Task statement:
Set down again exactly the lines of the listing below that fall between the line holding "unfold final, stores." and the line holding "txtPeso (final (tick (io_broken", inclusive.
____________________
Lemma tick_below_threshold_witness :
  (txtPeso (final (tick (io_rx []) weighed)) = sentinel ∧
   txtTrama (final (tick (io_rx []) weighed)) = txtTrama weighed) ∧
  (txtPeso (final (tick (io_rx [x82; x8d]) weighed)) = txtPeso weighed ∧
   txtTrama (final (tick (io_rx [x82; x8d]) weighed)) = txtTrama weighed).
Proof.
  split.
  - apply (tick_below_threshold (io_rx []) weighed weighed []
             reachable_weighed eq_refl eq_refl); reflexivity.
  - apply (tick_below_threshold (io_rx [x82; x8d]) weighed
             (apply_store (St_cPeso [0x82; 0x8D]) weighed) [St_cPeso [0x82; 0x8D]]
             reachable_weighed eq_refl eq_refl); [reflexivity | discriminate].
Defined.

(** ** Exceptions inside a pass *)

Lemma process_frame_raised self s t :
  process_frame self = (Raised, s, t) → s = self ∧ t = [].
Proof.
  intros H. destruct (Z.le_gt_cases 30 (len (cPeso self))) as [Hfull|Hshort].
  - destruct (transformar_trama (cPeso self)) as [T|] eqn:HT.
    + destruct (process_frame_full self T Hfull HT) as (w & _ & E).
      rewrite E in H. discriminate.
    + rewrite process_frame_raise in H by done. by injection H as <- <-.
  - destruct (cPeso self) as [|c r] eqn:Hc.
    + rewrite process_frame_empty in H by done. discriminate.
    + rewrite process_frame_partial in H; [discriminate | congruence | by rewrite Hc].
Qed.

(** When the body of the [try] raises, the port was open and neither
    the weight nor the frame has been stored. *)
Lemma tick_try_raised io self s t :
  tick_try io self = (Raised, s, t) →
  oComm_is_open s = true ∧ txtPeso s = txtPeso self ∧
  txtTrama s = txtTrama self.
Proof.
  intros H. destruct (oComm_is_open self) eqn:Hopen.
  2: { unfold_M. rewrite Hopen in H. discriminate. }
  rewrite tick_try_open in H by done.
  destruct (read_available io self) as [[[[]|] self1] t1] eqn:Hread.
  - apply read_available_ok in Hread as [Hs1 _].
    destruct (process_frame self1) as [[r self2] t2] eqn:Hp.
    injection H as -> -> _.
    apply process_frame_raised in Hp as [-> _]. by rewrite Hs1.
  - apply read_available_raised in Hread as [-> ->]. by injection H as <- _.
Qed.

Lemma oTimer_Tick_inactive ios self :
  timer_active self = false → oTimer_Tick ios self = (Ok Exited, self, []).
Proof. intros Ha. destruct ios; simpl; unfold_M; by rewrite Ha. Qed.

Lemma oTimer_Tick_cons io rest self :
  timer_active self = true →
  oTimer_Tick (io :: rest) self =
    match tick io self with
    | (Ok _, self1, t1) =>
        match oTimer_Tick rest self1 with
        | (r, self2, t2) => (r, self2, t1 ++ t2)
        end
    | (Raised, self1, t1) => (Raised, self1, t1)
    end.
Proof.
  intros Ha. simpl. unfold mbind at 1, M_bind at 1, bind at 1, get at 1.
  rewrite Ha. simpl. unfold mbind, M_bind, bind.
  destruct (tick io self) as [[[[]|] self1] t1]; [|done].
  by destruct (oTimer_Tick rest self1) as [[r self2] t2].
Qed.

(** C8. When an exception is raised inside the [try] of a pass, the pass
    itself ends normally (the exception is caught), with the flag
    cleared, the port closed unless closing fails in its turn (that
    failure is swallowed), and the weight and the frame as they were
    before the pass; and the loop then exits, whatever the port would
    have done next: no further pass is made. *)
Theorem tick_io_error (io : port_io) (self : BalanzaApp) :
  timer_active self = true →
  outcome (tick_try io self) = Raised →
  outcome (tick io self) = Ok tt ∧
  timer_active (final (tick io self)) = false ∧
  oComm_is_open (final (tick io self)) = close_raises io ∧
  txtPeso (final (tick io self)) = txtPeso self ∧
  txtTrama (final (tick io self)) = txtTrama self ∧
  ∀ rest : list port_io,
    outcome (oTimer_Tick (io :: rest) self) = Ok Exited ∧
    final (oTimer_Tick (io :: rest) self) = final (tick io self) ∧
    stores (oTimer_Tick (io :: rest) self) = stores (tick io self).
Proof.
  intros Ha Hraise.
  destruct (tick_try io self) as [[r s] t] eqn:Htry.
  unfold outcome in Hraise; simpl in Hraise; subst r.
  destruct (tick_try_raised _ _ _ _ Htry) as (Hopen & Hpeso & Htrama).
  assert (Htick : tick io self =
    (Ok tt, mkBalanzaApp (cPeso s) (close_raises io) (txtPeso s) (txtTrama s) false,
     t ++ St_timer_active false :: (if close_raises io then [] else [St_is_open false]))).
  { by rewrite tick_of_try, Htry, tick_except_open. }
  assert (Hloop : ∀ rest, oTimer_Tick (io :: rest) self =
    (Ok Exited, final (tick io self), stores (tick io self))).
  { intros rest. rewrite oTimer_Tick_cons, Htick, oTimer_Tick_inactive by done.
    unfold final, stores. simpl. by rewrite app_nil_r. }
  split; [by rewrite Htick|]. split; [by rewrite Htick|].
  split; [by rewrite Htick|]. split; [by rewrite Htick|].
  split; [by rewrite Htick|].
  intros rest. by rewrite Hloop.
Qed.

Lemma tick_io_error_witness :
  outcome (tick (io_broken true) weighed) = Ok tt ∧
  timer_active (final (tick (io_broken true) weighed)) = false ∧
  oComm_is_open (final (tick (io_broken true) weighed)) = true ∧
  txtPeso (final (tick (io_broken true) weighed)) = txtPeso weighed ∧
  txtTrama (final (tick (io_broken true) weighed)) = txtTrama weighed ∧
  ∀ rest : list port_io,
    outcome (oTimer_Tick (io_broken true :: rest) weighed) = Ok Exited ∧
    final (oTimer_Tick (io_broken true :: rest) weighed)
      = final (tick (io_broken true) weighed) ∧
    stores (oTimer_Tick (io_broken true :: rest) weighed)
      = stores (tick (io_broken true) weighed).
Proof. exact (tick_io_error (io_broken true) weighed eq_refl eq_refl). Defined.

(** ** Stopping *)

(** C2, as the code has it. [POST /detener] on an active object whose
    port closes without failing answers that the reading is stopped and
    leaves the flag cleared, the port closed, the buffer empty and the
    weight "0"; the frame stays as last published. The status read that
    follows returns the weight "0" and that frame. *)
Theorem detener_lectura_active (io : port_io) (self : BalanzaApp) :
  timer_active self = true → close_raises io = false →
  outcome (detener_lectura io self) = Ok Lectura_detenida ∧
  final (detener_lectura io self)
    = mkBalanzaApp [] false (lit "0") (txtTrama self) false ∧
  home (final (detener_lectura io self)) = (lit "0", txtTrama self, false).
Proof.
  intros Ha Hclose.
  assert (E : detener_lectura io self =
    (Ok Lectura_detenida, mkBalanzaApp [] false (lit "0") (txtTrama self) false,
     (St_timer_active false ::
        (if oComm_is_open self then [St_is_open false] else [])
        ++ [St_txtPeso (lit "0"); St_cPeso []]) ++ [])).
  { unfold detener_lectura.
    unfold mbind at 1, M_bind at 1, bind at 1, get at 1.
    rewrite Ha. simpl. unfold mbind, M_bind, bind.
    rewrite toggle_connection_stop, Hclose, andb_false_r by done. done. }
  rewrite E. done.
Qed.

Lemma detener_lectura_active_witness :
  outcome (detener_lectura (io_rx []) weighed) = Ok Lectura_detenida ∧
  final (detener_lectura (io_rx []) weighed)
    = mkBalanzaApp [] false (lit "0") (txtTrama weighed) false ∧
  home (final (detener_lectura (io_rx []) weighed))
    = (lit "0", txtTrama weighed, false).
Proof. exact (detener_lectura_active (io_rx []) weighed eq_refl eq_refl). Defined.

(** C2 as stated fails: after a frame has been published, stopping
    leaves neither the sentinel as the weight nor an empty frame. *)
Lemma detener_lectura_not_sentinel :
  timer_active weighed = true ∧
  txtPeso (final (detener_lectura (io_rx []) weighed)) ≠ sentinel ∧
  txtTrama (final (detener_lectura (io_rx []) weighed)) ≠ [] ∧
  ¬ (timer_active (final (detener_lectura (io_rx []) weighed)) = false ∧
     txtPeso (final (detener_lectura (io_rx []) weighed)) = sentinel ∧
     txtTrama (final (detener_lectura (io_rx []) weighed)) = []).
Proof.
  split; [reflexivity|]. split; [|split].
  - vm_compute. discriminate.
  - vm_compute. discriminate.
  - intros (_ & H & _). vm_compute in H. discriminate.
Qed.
____________________
Task answer:
    unfold final, stores. simpl. by rewrite app_nil_r. }
  split; [by rewrite Htick|]. split; [by rewrite Htick|].
  split; [by rewrite Htick|]. split; [by rewrite Htick|].
  split; [by rewrite Htick|].
  intros rest. by rewrite Hloop.
Qed.

Lemma tick_io_error_witness :
  outcome (tick (io_broken true) weighed) = Ok tt ∧
  timer_active (final (tick (io_broken true) weighed)) = false ∧
  oComm_is_open (final (tick (io_broken true) weighed)) = true ∧
  txtPeso (final (tick (io_broken true) weighed)) = txtPeso weighed ∧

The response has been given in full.